Lemma sent_replied i h r r' o :
  rd_part r' = [] -> rd_debit r' = 0 -> rd_input r' = rd_input r -> sent_one i h r' o -> replied i h r o.
Proof.
  intros Hp Hd Hin (g & -> & He & Hm). eexists. split; [done|]. cbn. rewrite Hp. split_and!; try done. right. right. exists [], g. done.
Qed.

Lemma safe_writeRespFlags i h r flags bufs rel :
  safe (TReader i r :: holds i rel)
    (fun _ o => exists g, o = [TReader i (partial g r)] /\ Opcode g = Opcode h /\ RequestID g = RequestID h /\ Flags g = flags)
    (writeRespFlags i h flags bufs rel).
Proof.
  apply safe_session. intros x _ _. eapply safe_mono; [|by apply safe_WriteFrames]. intros _ o ->. by eexists.
Qed.

Lemma safe_writeResp i h r body : safe [TReader i r] (fun _ o => sent_one i h r o) (writeResp i h body).
Proof. eapply safe_mono; [|apply (safe_writeRespFlags i h r FlagResp _ [])]. intros _ o (g & -> & E1 & E2 & E3). exists g. unfold echoes, more. by rewrite E3. Qed.

Lemma safe_respondStatus i h r st : safe [TReader i r] (fun _ o => sent_one i h r o) (respondStatus i h st).
Proof. apply safe_writeResp. Qed.

Lemma safe_consume {A} i h r F Q (k : unit -> prog S A) :
  rd_debit r = PayloadLen h -> PayloadLen h < 2 ^ 32 -> safe (TReader i (debit 0 r) :: F) Q (k tt) ->
  safe (TReader i r :: F) Q (Atom _ (consume i h) k).
Proof.
  intros Hd Hl Hk rest s [] s' _ Hi E. exists (TReader i (debit 0 r) :: F). split; [|done]. by eapply Inv_GrantCredit.
Qed.

(** ** HELLO *)

Lemma safe_fatal i h r bufs hdr :
  rd_part r = [] -> rd_debit r = 0 -> length (Key hdr) = 32%nat -> Z.testbit (Flags hdr) 2 = true ->
  safe [TReader i r] (fun _ o => replied i h r o) (WriteFrames i hdr bufs [];; _ ⇐ Close i; mret tt).
Proof.
  intros Hp Hd Hk Hf. eapply safe_bind; [by apply (safe_WriteFrames i r hdr bufs [])|]. intros _ o ->. apply safe_Close.
  eexists. split; [done|]. cbn. rewrite Hp. split_and!; try done. right. left. by eexists.
Qed.

Lemma safe_fatalHello i h r st :
  rd_part r = [] -> rd_debit r = 0 -> safe [TReader i r] (fun _ o => replied i h r o) (fatalHello i h st).
Proof. intros Hp Hd. by apply safe_fatal. Qed.

Lemma hello_limits body req :
  Body.DecodeHelloReq iw body = Some (req, None) -> fits 32 (Body.hr_MaxBatchKeys req) /\ fits 32 (Body.hr_MaxFrameLen req).
Proof.
  unfold Body.DecodeHelloReq. case_if; [done|]. intros E.
  repeat match type of E with
  | (?o ≫= _) = _ => let H := fresh "E" in destruct o eqn:H; cbn in E; [|done]
  | (if ?b then _ else _) = _ => destruct b; [done|]
  end.
  injection E as <-. cbn. split; by eapply (le_at_value 4).
Qed.

Lemma negotiated_ok req :
  config_ok cfg -> fits 32 (Body.hr_MaxBatchKeys req) -> fits 32 (Body.hr_MaxFrameLen req) ->
  let lim := Body.NegotiateLimits (WireLimits cfg) (Body.hr_MaxBatchKeys req) (Body.hr_MaxFrameLen req) in
  BodyFacts.limits_ok lim /\ 0 <= Body.MaxFrameLen lim <= CapMaxFrameLen /\
  Body.MaxBlobLen lim + Body.GetRespHeaderSize 1 <= Body.MaxFrameLen lim.
Proof.
  intros [Hl Hf _] Hk Hm lim. destruct (BodyFacts.negotiate_limits_post (WireLimits cfg) _ _ Hl Hk Hm) as (H1 & H2 & _ & H3 & _).
  fold lim in H1, H2, H3. split_and!; try done; [|lia]. destruct H1 as [_ [H1 _] _ _]. change FloorMaxFrameLen with 16777216 in H1. lia.
Qed.

Lemma safe_accept i h r req id :
  config_ok cfg -> rd_part r = [] -> rd_debit r = 0 -> rd_auth r = None -> fits 32 (Body.hr_MaxBatchKeys req) -> fits 32 (Body.hr_MaxFrameLen req) ->
  safe [TReader i r; TFact (Cred i id)] (fun _ o => replied i h r o) (accept cfg iw i h req id).
Proof.
  intros Hcfg Hp Hd Ha Hk Hm. destruct (negotiated_ok req Hcfg Hk Hm) as (Hl1 & Hl2 & Hl3). unfold accept.
  set (lim := Body.NegotiateLimits _ _ _) in *. intros rest s [] s' _ Hi E. exists [TReader i (capped (Body.MaxFrameLen lim) r); TFact (Cred i id)]. split.
  { eapply (Inv_SetLimits _ _ _ (TFact (Cred i id) :: rest)); try done. destruct Hl1 as [_ _ _ [H1 H2]]. change FloorInitialCredit with 16777216 in H1. lia. }
  clear -Hcfg Hp Hd Ha Hl1 Hl2 Hl3. intros rest s [] s' _ Hi E. destruct Hl2.
  exists [TReader i (admitted id lim (capped (Body.MaxFrameLen lim) r))]. split; [by eapply (Inv_set_auth _ _ _ rest)|].
  eapply safe_mono; [|apply safe_writeResp]. intros ? o. by apply sent_replied.
Qed.

Lemma safe_handleHello i h r body pre hb post cap err :
  config_ok cfg -> rd_part r = [] -> rd_debit r = PayloadLen h -> PayloadLen h < 2 ^ 32 -> rd_auth r = None ->
  rd_input r = pre ++ hb ++ body ++ post -> ParseHeader hb cap = Some (h, err) -> Opcode h = OpHello ->
  safe [TReader i r] (fun _ o => replied i h r o) (handleHello cfg iw sha256 i h body).
Proof.
  intros Hcfg Hp Hd Hl Ha Hin Hph Hop. apply safe_must. intros [req e] Ereq. apply safe_consume; [done..|].
  assert (forall st, safe [TReader i (debit 0 r)] (fun _ o => replied i h r o) (fatalHello i h st)) as Hfat.
  { intros st. eapply safe_mono; [|by apply safe_fatalHello]. intros _ o (r' & -> & H1 & H2 & H3). by exists r'. }
  case_bool_decide as He; [apply Hfat|]. case_if; [apply Hfat|].
  assert (e = None) as -> by (destruct e; [by exfalso; eauto|done]).
  intros rest s [id ok] s' _ Hi [= E <-]. destruct ok; cbn; [|exists [TReader i (debit 0 r)]; split; [done|apply Hfat]].
  exists [TReader i (debit 0 r); TFact (Cred i id)]. split.
  - eapply Inv_reorder; [apply (Permutation_middle [_])|]. apply (Inv_fact _ _ _ ([TReader i (debit 0 r)] ++ rest)); [done|].
    destruct (Inv_reader _ _ _ _ _ _ _ Hi) as (c & x & Hc & _ & _ & _ & Hri & _). cbn in Hri. exists c. split; [done|].
    exists (goString (Body.Namespace req)), (Body.Token req). split; [|done].
    exists pre, hb, body, post, cap, h, err, req. by rewrite <- Hri.
  - destruct (hello_limits _ _ Ereq) as [Hk Hm]. exact (safe_accept i h (debit 0 r) req id Hcfg Hp eq_refl Ha Hk Hm).
Qed.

+===+

» WORK ORDER
From the material above, please return each line containing "Hfat".

» ANSWER SPACE
  assert (forall st, safe [TReader i (debit 0 r)] (fun _ o => replied i h r o) (fatalHello i h st)) as Hfat.
  case_bool_decide as He; [apply Hfat|]. case_if; [apply Hfat|].
  intros rest s [id ok] s' _ Hi [= E <-]. destruct ok; cbn; [|exists [TReader i (debit 0 r)]; split; [done|apply Hfat]].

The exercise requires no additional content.